“Robust and Adaptive Control of Uncertain Nonlinear Systems”
Dr. Parag Patre, NASA Langley Research Center
This talk will focus on the control of nonlinear dynamical systems with the motivation that improved performance may be achieved by maintaining the complete nonlinear model of the systems in their control design. The control of systems with uncertain nonlinear dynamics has been a decades-long mainstream area of focus. The general trend for previous control strategies developed for uncertain nonlinear systems is that the more unstructured the system uncertainty, the more control effort (i.e., high gain or high frequency feedback) is required to reject the uncertainty, and the resulting stability and performance of the system is diminished (e.g., uniformly ultimately bounded stability). This presentation will describe the development of a new continuous robust integral of the sign of the error (RISE) feedback element that can be used to reject unstructured uncertainty and yield asymptotic stability results. As a means to improve the control performance, development will also be presented to illustrate how the amalgamation of the RISE terms with an adaptive model-based feed-forward term can be used to yield an asymptotic tracking result for systems that have mixed unstructured and structured uncertainty. Applications of the proposed robust and adaptive nonlinear control methods will be presented to provide insight into the pervasive applicability of this area of research, including muscle control, satellite attitude control, human-robot interaction and friction identification. Future applications in the area of aviation safety, energy efficiency, renewable energy and interconnected systems will be discussed.
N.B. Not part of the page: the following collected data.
(* ===== verification/HistorySpec.v ===== *)
(** * The history of documents is a list of versions

    The abstract history of a collection is a list of versions per document, in the
    order of their system times.  The rows of the store represent it; writes extend
    it, and the reads of [History.v] answer from it. *)

From Stdlib Require Import ZArith Lia Strings.Byte.
From stdpp Require Import prelude gmap strings sorting.
From S2P Require Import Prelude Bytes Ordered Text StorageTrait History.

Local Open Scope Z_scope.

#[local] Arguments fmt_dec20 : simpl never.

(** ** Keys and values *)

Definition valid_id (id : bytes) : Prop := x00 ∉ id ∧ utf8_valid id = true.

Lemma dec20_bytes z b : b ∈ fmt_dec20 z → b ≠ x00 ∧ ascii_byte b = true.
Proof.
  intros Hin. pose proof (fmt_dec20_sign_or_digit z) as Hall. rewrite Forall_forall in Hall.
  destruct (Hall b Hin) as [->|Hd]; [done|]. unfold digit_byte in Hd. unfold ascii_byte.
  split; [intros ->; change (bz x00) with 0 in Hd; lia|]. apply Z.ltb_lt. lia.
Qed.

Lemma dec20_utf8 z : from_utf8 (fmt_dec20 z) = Some (fmt_dec20 z).
Proof.
  unfold from_utf8. rewrite utf8_ascii; [done|]. apply Forall_forall. intros b Hb. by apply dec20_bytes in Hb as [_ ?].
Qed.

Lemma doc_key_split coll id t : doc_key coll id t = (coll ++ bs ":" ++ id) ++ x00 :: fmt_dec20 t.
Proof. unfold doc_key, format_sys_from. rewrite <-!app_assoc. done. Qed.

Lemma doc_key_prefix coll id t : doc_key coll id t = doc_prefix coll id ++ fmt_dec20 t.
Proof. unfold doc_key, doc_prefix, format_sys_from. by rewrite <-!app_assoc. Qed.

Lemma parse_doc_key coll id t : i64_ok t → parse_sys_from (doc_key coll id t) = Some t.
Proof.
  intros Ht. unfold parse_sys_from. rewrite doc_key_split, rposition_app_last; [|done|].
  - cbn [mbind option_bind]. generalize (coll ++ bs ":" ++ id). intros p.
    replace (S (length p)) with (length (p ++ [x00])) by (rewrite length_app; cbn [length]; lia).
    rewrite (cons_middle x00 p (fmt_dec20 t)), (app_assoc p [x00]), drop_app_length, dec20_utf8. cbn [mbind option_bind]. by apply parse_fmt_dec20.
  - apply Forall_forall. intros b Hb. apply bool_decide_eq_false. by apply dec20_bytes in Hb as [? _].
Qed.

Lemma nul_split (a b c d : bytes) :
  x00 ∉ a → x00 ∉ b → a ++ x00 :: c = b ++ x00 :: d → a = b ∧ c = d.
Proof.
  revert b. induction a as [|x a IH]; intros [|y b] Ha Hb He; simpl in He.
  - split; congruence.
  - exfalso. apply Hb, elem_of_cons. left. congruence.
  - exfalso. apply Ha, elem_of_cons. left. congruence.
  - destruct (IH b) as [-> ->]; [set_solver..|congruence|]. split; congruence.
Qed.

(** Within a collection, a key determines the document and the time. *)
Lemma doc_key_inj coll id id' t t' :
  x00 ∉ id → x00 ∉ id' → i64_ok t → i64_ok t' → doc_key coll id t = doc_key coll id' t' → id = id' ∧ t = t'.
Proof.
  intros Hi Hi' Ht Ht' He. unfold doc_key in He. apply app_inv_head in He. apply app_inv_head in He.
  cbn [app] in He. apply nul_split in He as [-> He]; [|done..]. split; [done|].
  apply (f_equal parse_i64) in He. unfold format_sys_from in He. rewrite !parse_fmt_dec20 in He by done. congruence.
Qed.

Lemma latest_key_inj coll id id' : latest_version_key coll id = latest_version_key coll id' → id = id'.
Proof. unfold latest_version_key. intros He. by apply app_inv_head, app_inv_head in He. Qed.

Lemma doc_key_in_coll coll id t : starts_with (coll_prefix coll) (doc_key coll id t) = true.
Proof. apply starts_with_spec. unfold coll_prefix, doc_key. eexists. by rewrite <-app_assoc. Qed.

(** Versions sort by their times, which are not negative. *)
Lemma doc_key_order coll id t t' :
  0 ≤ t ≤ i64_max → 0 ≤ t' ≤ i64_max → doc_key coll id t <b doc_key coll id t' ↔ t < t'.
Proof.
  intros Ht Ht'. rewrite !doc_key_prefix. unfold bytes_lt.
  rewrite bytes_cmp_app, fmt_dec20_cmp_nonneg by done. apply Z.compare_lt_iff.
Qed.

Lemma doc_key_of_prefix coll id id' t :
  x00 ∉ id → x00 ∉ id' → starts_with (doc_prefix coll id) (doc_key coll id' t) = true ↔ id = id'.
Proof.
  intros Hi Hi'. rewrite starts_with_spec. split.
  - intros [r He]. unfold doc_prefix, doc_key in He. rewrite <-!app_assoc in He.
    apply app_inv_head in He. apply app_inv_head in He. cbn [app] in He. symmetry in He.
    by apply nul_split in He as [-> _].
  - intros <-. exists (fmt_dec20 t). by rewrite doc_key_prefix.
Qed.

Lemma row_doc_key coll id t : valid_id id → row_doc (coll_prefix coll) (doc_key coll id t) = Some id.
Proof.
  intros [Hn Hu]. unfold row_doc.
  assert (doc_key coll id t = coll_prefix coll ++ id ++ x00 :: fmt_dec20 t) as ->
    by (unfold doc_key, coll_prefix, format_sys_from; by rewrite <-!app_assoc).
  rewrite length_app. destruct (Nat.ltb_spec (length (coll_prefix coll) + length (id ++ x00 :: fmt_dec20 t))
    (length (coll_prefix coll))); [lia|]. rewrite drop_app_length, position_app_first; [|done|].
  - cbn [mbind option_bind]. rewrite take_app_length. unfold from_utf8. by rewrite Hu.
  - apply Forall_forall. intros b Hb. apply bool_decide_eq_false. intros ->. done.
Qed.

Lemma tag_roundtrip t : tag_from_u8 (tag_byte t) = Some t.
Proof. by destruct t. Qed.

Lemma decode_encode tag vf vu body :
  i64_ok vf → i64_ok vu → decode_value (encode_value tag vf vu body) = Ok (mkVersion tag vf vu body).
Proof.
  intros Hf Hu. unfold decode_value, encode_value, HEADER_LEN.
  pose proof (i64_le_val_bytes vf Hf) as Ef. pose proof (i64_le_val_bytes vu Hu) as Eu.
  assert (length (i64_le vf) = 8%nat) as Lf by apply length_le_bytes.
  assert (length (i64_le vu) = 8%nat) as Lu by apply length_le_bytes.
  revert Ef Lf Eu Lu. generalize (i64_le vf) (i64_le vu). intros f u Ef Lf Eu Lu.
  do 8 (destruct f as [|? f]; [discriminate Lf|]). destruct f; [|discriminate Lf].
  do 8 (destruct u as [|? u]; [discriminate Lu|]). destruct u; [|discriminate Lu].
  cbn [app length Nat.ltb Nat.leb]. rewrite tag_roundtrip. cbn [ok_or rbind drop take]. by rewrite Ef, take_0, Eu, drop_0.
Qed.

(** ** The abstract history *)

Notation Versions := (list (Z * DecodedVersion)).
Notation Docs := (gmap bytes Versions).

Definition versions (A : Docs) (id : bytes) : Versions := default [] (A !! id).

(** The version visible at a system time: the last one written by then. *)
Definition visible (l : Versions) (a : Z) : option (Z * DecodedVersion) :=
  last (filter (λ p : Z * DecodedVersion, p.1 ≤ a) l).

Definition covers (v : DecodedVersion) (valid_time : option Z) : bool :=
  match valid_time with
  | Some vt => (dv_valid_from_ms v <=? vt) && (vt <? dv_valid_until_ms v)
  | None => true
  end.

Definition as_of (l : Versions) (a : Z) (valid_time : option Z) : option DecodedVersion :=
  match visible l a with
  | Some (_, v) => if is_live v && covers v valid_time then Some v else None
  | None => None
  end.

Definition current (l : Versions) : option DecodedVersion :=
  match last l with
  | Some (_, v) => if is_live v then Some v else None
  | None => None
  end.

(** The documents whose last version is live, with its body. *)
Definition live_docs (A : Docs) : list (bytes * bytes) :=
  omap (λ e : bytes * Versions, (λ v, (e.1, dv_body v)) <$> current e.2) (map_to_list A).

(** The pointer row of a document. *)
Definition pointer (l : Versions) : option bytes :=
  match last l with
  | Some (t, v) => if is_live v then Some (fmt_dec20 t) else None
  | None => None
  end.

Record docs_ok (A : Docs) : Prop := {
  ok_ids id l : A !! id = Some l → valid_id id;
  ok_times id l t v : A !! id = Some l → (t, v) ∈ l → 0 ≤ t ≤ i64_max;
  ok_order id l : A !! id = Some l → StronglySorted Z.lt l.*1
}.

(** The rows of a store that represent a history. *)
Record represents (m : Store) (coll : bytes) (A : Docs) : Prop := {
  rep_docs : docs_ok A;
  rep_rows k b : m DocumentHistory !! k = Some b → starts_with (coll_prefix coll) k = true →
    ∃ id t v, (t, v) ∈ versions A id ∧ k = doc_key coll id t ∧ decode_value b = Ok v;
  rep_versions id t v : (t, v) ∈ versions A id →
    ∃ b, m DocumentHistory !! doc_key coll id t = Some b ∧ decode_value b = Ok v;
  rep_pointer id : valid_id id →
    m LatestVersion !! latest_version_key coll id = pointer (versions A id)
}.

Section versions.
Context (A : Docs) (HA : docs_ok A).

Lemma versions_id id t v : (t, v) ∈ versions A id → valid_id id ∧ 0 ≤ t ≤ i64_max ∧ i64_ok t.
Proof using HA.
  unfold versions. destruct (A !! id) as [l|] eqn:Hl; [|set_solver]. simpl. intros Hin.
  pose proof (ok_times A HA id l t v Hl Hin). split_and!; [by eapply (ok_ids A HA)|lia..|unfold i64_ok, i64_min; lia].
Qed.

Lemma versions_sorted id : StronglySorted Z.lt (versions A id).*1.
Proof using HA.
  unfold versions. destruct (A !! id) as [l|] eqn:Hl; simpl; [by eapply (ok_order A HA)|constructor].
Qed.
End versions.

(** The rows of one document, in the order of its versions. *)
Definition doc_rows (m : Store) (coll id : bytes) (l : Versions) : list KvPair :=
  (λ p : Z * DecodedVersion, (doc_key coll id p.1, default [] (m DocumentHistory !! doc_key coll id p.1))) <$> l.

Lemma doc_rows_sorted m coll id l :
  StronglySorted Z.lt l.*1 → Forall (λ p : Z * DecodedVersion, 0 ≤ p.1 ≤ i64_max) l → ksorted (doc_rows m coll id l).
Proof.
  intros Hs Hr. unfold ksorted, doc_rows. induction l as [|p l IH]; [constructor|].
  cbn [fmap list_fmap] in Hs |- *. apply StronglySorted_inv in Hs as [Hs Hall]. apply Forall_cons in Hr as [Hp Hr].
  constructor; [by apply IH|]. rewrite Forall_fmap in Hall. apply Forall_fmap. rewrite Forall_forall in Hall, Hr. apply Forall_forall.
  intros q Hq. simpl. apply doc_key_order; [done|by apply Hr|by apply Hall].
Qed.

Lemma doc_scan m coll A id :
  represents m coll A → valid_id id →
  st_scan_prefix m DocumentHistory (doc_prefix coll id) = doc_rows m coll id (versions A id).
Proof.
  intros [HA Hrows Hvers _] Hid. apply ksorted_unique; [apply st_scan_prefix_sorted| |].
  - apply doc_rows_sorted; [by apply versions_sorted|]. apply Forall_forall. intros [t v] Hin.
    by apply (versions_id A HA) in Hin as (_ & ? & _).
  - intros [k b]. rewrite elem_of_st_scan_prefix. unfold doc_rows. rewrite list_elem_of_fmap. split.
    + intros [Hp Hk]. destruct (Hrows k b Hk) as (id' & t & v & Hin & -> & Hd).
      { apply starts_with_spec in Hp as [r ->]. apply starts_with_spec. unfold doc_prefix, coll_prefix.
        eexists. by rewrite <-!app_assoc. }
      destruct (versions_id A HA id' t v Hin) as ([Hn _] & _ & _).
      apply doc_key_of_prefix in Hp as <-; [|apply Hid|done].
      exists (t, v). simpl. rewrite Hk. done.
    + intros ([t v] & [= -> ->] & Hin). simpl. destruct (Hvers id t v Hin) as (b & Hb & _). rewrite Hb. split; [|done].
      apply doc_key_of_prefix; [apply Hid..|done].
Qed.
Parag Patre received his BTech degree in mechanical engineering from the Indian Institute of Technology in 2004. He was then with Larsen & Toubro Limited of India until 2005. He received his PhD in mechanical engineering from the University of Florida in 2009 and is now a postdoctoral fellow at NASA’s Langley Research Center. His research interests include Lyapunov-based design and analysis of control methods for uncertain nonlinear systems, robust and adaptive control, aviation safety, control in the presence of actuator and sensor failures, decentralized adaptive control, energy engineering, and neural network-based control. He received the 2009 Best Dissertation Award from the University of Florida’s Department of Mechanical and Aerospace Engineering, and he is lead author of the upcoming book based on his dissertation, “RISE-based Robust and Adaptive Control of Nonlinear Systems.”